Raymond nodded again. “And money will make him more so.”

“Good,” Drummond said, his voice brittle, one of the few signs of his age. “We no longer need the woman, even if we find her. The leverage she provided against Delgado isn’t necessary any longer now that we have another way to put pressure on him. In all probability, Delgado will be Mexico’s next president, but not if we reveal his crimes. Let him know we have proof that he ordered the death of the Institute’s director, that his political future continues to depend on me.”

“Yes, sir.”

“Then, when he becomes president, I’ll have even more influence.”

“All the influence you need.”

“Never,” Drummond corrected him.

“Perhaps, then, you do need the woman.”

The old man scowled, his wrinkles deepening so much that his true age began to show. “I almost lost everything because of her. When your operatives find her. .”

“Yes, sir?”

“Make certain they kill her on sight.”

NINE

1

SAN ANTONIO, TEXAS

Buchanan arrived by nightfall. He’d driven west on Route 10 from New Orleans to Baton Rouge, past numerous small towns into Texas, toward Beaumont and Houston and finally. .

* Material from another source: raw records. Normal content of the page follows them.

(** * DCAUTO quiz: the session engine of [App.tsx], embedded and verified

    The development follows the source file top to bottom: the data of
    [types.ts], the ambient random source, [shuffle], [generateOptions],
    the event handlers of the [App] component ([startGame], [handleExit],
    [handleOptionClick], [handleNext], the timer effect), the derived
    [accuracy] figure and the gating that the rendered page puts in front
    of the handlers.

    Arrays are lists, indexed with stdpp's lookup; a read out of range is
    JavaScript's [undefined], here [None].  Counters and the timer are
    integers ([Z]); JavaScript numbers are binary64 and exact on integers
    below 2^53, a range no session leaves.  The one genuinely fractional
    computation, [accuracy], is carried out in binary64 with the
    specification floats of the standard library. *)

From Stdlib Require Import ZArith Lia.
From Stdlib Require Import Floats.SpecFloat.
From stdpp Require Import base decidable option list strings pretty gmap.

Local Open Scope Z_scope.
Local Open Scope list_scope.

(** ** types.ts *)

Inductive Domain := NPF | ACI | NXOS | UCS.

(** The string value that the TypeScript enum gives each member. *)
Definition Domain_value (d : Domain) : string :=
  match d with
  | NPF => "1.0 Network Programmability Foundation"
  | ACI => "2.0 Controller Based DC Networking (ACI)"
  | NXOS => "3.0 Device-centric Networking (NX-OS)"
  | UCS => "4.0 DC Compute (UCS/Intersight)"
  end%string.

#[global] Instance Domain_eq_dec : EqDecision Domain.
Proof. solve_decision. Defined.

Module Question.
Record t := mk { id : string; domain : Domain; q : string; a : string }.
End Question.
Abbreviation Question := Question.t.

#[global] Instance Question_eq_dec : EqDecision Question.
Proof. solve_decision. Defined.

Record Stats := mkStats {
  correct : Z;
  wrong : Z;
  requeued : Z;
  totalAnswered : Z
}.

Inductive GameState := SETUP | PLAYING | SUMMARY.

#[global] Instance GameState_eq_dec : EqDecision GameState.
Proof. solve_decision. Defined.

(** ** The ambient random source

    [Math.random()] returns a number in the half-open unit interval and
    advances a hidden generator.  A draw is kept as the fraction
    [num / (num + 1 + gap)], which is below one by construction and can be
    any rational of the interval; the generator is the sequence of draws
    still to come.  [App.tsx] only ever uses a draw [r] as
    [Math.floor(r * n)] for a positive array length [n]: an index among
    [0 .. n - 1], for the exact product as for the rounded one.  Every
    statement below is for all generators, so nothing depends on which
    index a given draw yields. *)

Record Draw := mkDraw { num : nat; gap : nat }.

Definition RNG := nat -> Draw.

(** A computation that consumes draws: explicit generator passing. *)
Definition Rand (A : Type) := RNG -> A * RNG.

Definition ret {A} (x : A) : Rand A := fun g => (x, g).

Definition bind {A B} (m : Rand A) (k : A -> Rand B) : Rand B :=
  fun g => let (x, g') := m g in k x g'.

Declare Scope rand_scope.
Delimit Scope rand_scope with rand.
Notation "'let*' x ':=' m 'in' k" := (bind m (fun x => k))
  (at level 10, x name, m at level 100, k at level 200) : rand_scope.

Definition Math_random : Rand Draw :=
  fun g => (g 0%nat, fun n => g (S n)).

(** [Math.floor(r * n)] *)
Definition floor_mul (r : Draw) (n : nat) : nat :=
  ((num r * n) / (num r + 1 + gap r))%nat.

(** ** shuffle (App.tsx, lines 7-14) *)

(** Arrays are objects: a variable holds a reference into a store of
    arrays.  [shuffle] is the one place of [App.tsx] that writes into an
    array, so it is read twice below, on contents and on the store. *)
Abbreviation Ref := positive.
Abbreviation Store T := (gmap Ref (list T)).

Section Shuffle.
Context {T : Type}.

(** [[arr[i], arr[j]] = [arr[j], arr[i]]]: both reads happen first, then
    [arr[i]] is written, then [arr[j]].  The loop below only calls it
    with both indices inside the array (see [shuffle_loop_in_range]);
    outside, a read would be [undefined], and the model leaves the array
    as it is. *)
Definition swap (arr : list T) (i j : nat) : list T :=
  match arr !! j, arr !! i with
  | Some y, Some x => <[j:=x]> (<[i:=y]> arr)
  | _, _ => arr
  end.

(** The body of [for (let i = ...; i > 0; i--)], entered with the
    current value of [i]. *)
Fixpoint shuffle_loop (i : nat) (newArr : list T) : Rand (list T) :=
  match i with
  | O => ret newArr
  | S i' =>
      (let* r := Math_random in
       let j := floor_mul r (i + 1) in
       shuffle_loop i' (swap newArr i j))%rand
  end.

(** The value-level reading: [newArr] is a copy, so the result is a
    function of the contents of [array] and of the draws consumed.  On
    the empty array [newArr.length - 1] is [-1] and the loop is not
    entered, which is also what the truncated subtraction gives. *)
Definition shuffle (array : list T) : Rand (list T) :=
  let newArr := array in
  shuffle_loop (length newArr - 1) newArr.

(** The reference-level reading.  Arrays live in a store and are passed
    by reference; [[...array]] allocates a new array holding the
    elements of the argument, the loop updates that new array in place,
    and its reference is returned. *)

Definition spread (array : Ref) (h : Store T) : option (Ref * Store T) :=
  match h !! array with
  | Some elems => let r := fresh (dom h) in Some (r, <[r:=elems]> h)
  | None => None
  end.

Definition swap_at (newArr : Ref) (i j : nat) (h : Store T) : Store T :=
  match h !! newArr with
  | Some arr => <[newArr := swap arr i j]> h
  | None => h
  end.

Fixpoint shuffle_loop_at (i : nat) (newArr : Ref) (h : Store T)
  : Rand (Store T) :=
  match i with
  | O => ret h
  | S i' =>
      (let* r := Math_random in
       let j := floor_mul r (i + 1) in
       shuffle_loop_at i' newArr (swap_at newArr i j h))%rand
  end.

Definition array_length (r : Ref) (h : Store T) : nat :=
  match h !! r with Some arr => length arr | None => 0%nat end.

Definition shuffle_at (array : Ref) (h : Store T)
  : Rand (option (Ref * Store T)) :=
  match spread array h with
  | Some (newArr, h1) =>
      (let* h2 := shuffle_loop_at (array_length newArr h1 - 1) newArr h1 in
       ret (Some (newArr, h2)))%rand
  | None => ret None
  end.
End Shuffle.

(** ** generateOptions (App.tsx, lines 44-63) *)

(** A JavaScript [Set] of strings iterates in insertion order and ignores
    the insertion of a member it already has: the list of its members, in
    that order. *)
Definition Set_add (s : list string) (x : string) : list string :=
  if decide (x ∈ s) then s else s ++ [x].

Definition new_Set (values : list string) : list string :=
  foldl Set_add [] values.

Definition Array_from (s : list string) : list string := s.

Definition generateOptions (currentQ : Question) (allQuestions : list Question)
  : Rand (list string) :=
  let pool := filter (fun q => Question.id q ≠ Question.id currentQ) allQuestions in
  let sameDomainPool :=
    filter (fun q => Question.domain q = Question.domain currentQ) pool in
  let pool := if decide (3 ≤ length sameDomainPool)%nat then sameDomainPool else pool in
  let uniqueAnswers := Array_from (new_Set (Question.a <$> pool)) in
  (let* shuffled := shuffle uniqueAnswers in
   let distractors := take 3 shuffled in
   shuffle (distractors ++ [Question.a currentQ]))%rand.

(** ** The component state: one field per [useState] *)

Definition TIMER_START : Z := 20 * 60.

Record State := mkState {
  gameState : GameState;
  selectedDomain : string;
  deck : list Question;
  currentIndex : nat;
  currentOptions : list string;
  selectedOption : option string;
  isAnswered : bool;
  timer : Z;
  isActive : bool;
  stats : Stats
}.

Definition zeroStats : Stats :=
  {| correct := 0; wrong := 0; requeued := 0; totalAnswered := 0 |}.

(** The arguments of the [useState] calls. *)
Definition initialState : State :=
  {| gameState := SETUP; selectedDomain := "ALL"%string; deck := []; currentIndex := 0;
     currentOptions := []; selectedOption := None; isAnswered := false;
     timer := TIMER_START; isActive := false; stats := zeroStats |}.

(** The state setters.  A handler runs against the state of the render it
    was created in and queues its updates, which the next render applies;
    no handler of [App.tsx] sets the same field twice, so a handler is the
    composition of its setter calls. *)
Definition setGameState (v : GameState) (s : State) : State :=
  mkState v (selectedDomain s) (deck s) (currentIndex s) (currentOptions s)
    (selectedOption s) (isAnswered s) (timer s) (isActive s) (stats s).
Definition setSelectedDomain (v : string) (s : State) : State :=
  mkState (gameState s) v (deck s) (currentIndex s) (currentOptions s)
    (selectedOption s) (isAnswered s) (timer s) (isActive s) (stats s).
Definition setDeck (f : list Question -> list Question) (s : State) : State :=
  mkState (gameState s) (selectedDomain s) (f (deck s)) (currentIndex s)
    (currentOptions s) (selectedOption s) (isAnswered s) (timer s) (isActive s)
    (stats s).
Definition setCurrentIndex (v : nat) (s : State) : State :=
  mkState (gameState s) (selectedDomain s) (deck s) v (currentOptions s)
    (selectedOption s) (isAnswered s) (timer s) (isActive s) (stats s).
Definition setCurrentOptions (v : list string) (s : State) : State :=
  mkState (gameState s) (selectedDomain s) (deck s) (currentIndex s) v
    (selectedOption s) (isAnswered s) (timer s) (isActive s) (stats s).
Definition setSelectedOption (v : option string) (s : State) : State :=
  mkState (gameState s) (selectedDomain s) (deck s) (currentIndex s)
    (currentOptions s) v (isAnswered s) (timer s) (isActive s) (stats s).
Definition setIsAnswered (v : bool) (s : State) : State :=
  mkState (gameState s) (selectedDomain s) (deck s) (currentIndex s)
    (currentOptions s) (selectedOption s) v (timer s) (isActive s) (stats s).
Definition setTimer (f : Z -> Z) (s : State) : State :=
  mkState (gameState s) (selectedDomain s) (deck s) (currentIndex s)
    (currentOptions s) (selectedOption s) (isAnswered s) (f (timer s))
    (isActive s) (stats s).
Definition setIsActive (v : bool) (s : State) : State :=
  mkState (gameState s) (selectedDomain s) (deck s) (currentIndex s)
    (currentOptions s) (selectedOption s) (isAnswered s) (timer s) v (stats s).
Definition setStats (f : Stats -> Stats) (s : State) : State :=
  mkState (gameState s) (selectedDomain s) (deck s) (currentIndex s)
    (currentOptions s) (selectedOption s) (isAnswered s) (timer s) (isActive s)
    (f (stats s)).

Notation "s |> f" := (f s) (at level 45, left associativity, only parsing).

(** What a handler call comes to: it returns, or it throws the
    [TypeError] of a property read on [undefined]. *)
Inductive Outcome (A : Type) :=
  | Returned (x : A)
  | TypeError.
Arguments Returned {A} x.
Arguments TypeError {A}.

(** ** The handlers of [App] *)

Section App.
(** [import { questions } from './questions']: the question bank, a
    module-level constant array. *)
Variable questions : list Question.

(** startGame (lines 66-85) *)
Definition startGame (s : State) : Rand State :=
  let filtered :=
    if decide (selectedDomain s ≠ "ALL"%string)
    then filter (fun q => Domain_value (Question.domain q) = selectedDomain s) questions
    else questions in
  (let* shuffledDeck := shuffle filtered in
   let s := s |> setDeck (fun _ => shuffledDeck)
              |> setCurrentIndex 0
              |> setGameState PLAYING
              |> setTimer (fun _ => TIMER_START)
              |> setStats (fun _ => mkStats 0 0 0 0)
              |> setIsActive true in
   if (0 <? length shuffledDeck)%nat then
     match shuffledDeck !! 0%nat return Rand State with
     | Some first =>
         let* options := generateOptions first questions in
         ret (s |> setCurrentOptions options
                |> setIsAnswered false
                |> setSelectedOption None)
     | None => ret s
     end
   else ret s)%rand.

(** handleExit (lines 87-90) *)
Definition handleExit (s : State) : State :=
  s |> setIsActive false |> setGameState SETUP.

His headache, combined with the pain in his side, had forced him to rest several times along the way. At Beaumont, he’d rented a hotel room in midmorning so that he could shave and shower and sleep for a couple of hours. The hotel clerk had looked puzzled when he checked out at noon. That was no good, attracting attention like that. It wasn’t any good, either, that his scarcity of cash forced him to use his credit card to rent the room. Now there was a further paper trail, although by the time Alan, the major, and the captain traced him to the hotel, he’d be long gone, and they still wouldn’t know his destination. Sure, if they checked the records of his past assignments, they might guess it, but he’d had a great many assignments in the six years since he’d known Juana, and it would take them quite a while to make the connection between her, New Orleans, and San Antonio. By then, he’d be somewhere else.

He ate takeout food while he drove, hamburgers, french fries, po’boys, tacos, anything to give him fuel, washing it down with plenty of Coca-Cola, relying on the soft drink’s calories and caffeine to maintain his energy. Three times, he pulled off the busy highway and napped at a rest stop. He parked the rented Taurus near the toilet facilities so that the noisy coming and going of vehicles and travelers would prevent him from sleeping too deeply, for he knew that if he did truly sleep, he wouldn’t waken until the next day.

He had to keep moving. He had to get to San Antonio and begin the urgent process of finding out what had happened to Juana. Why had she failed to meet him? What trouble had caught up to her? Despite his pain and confusion, he had sufficient presence of mind to ask himself if he was overreacting. A promise made six years ago to a woman whom he hadn’t seen since then. A plea for help in the form of a cryptic postcard.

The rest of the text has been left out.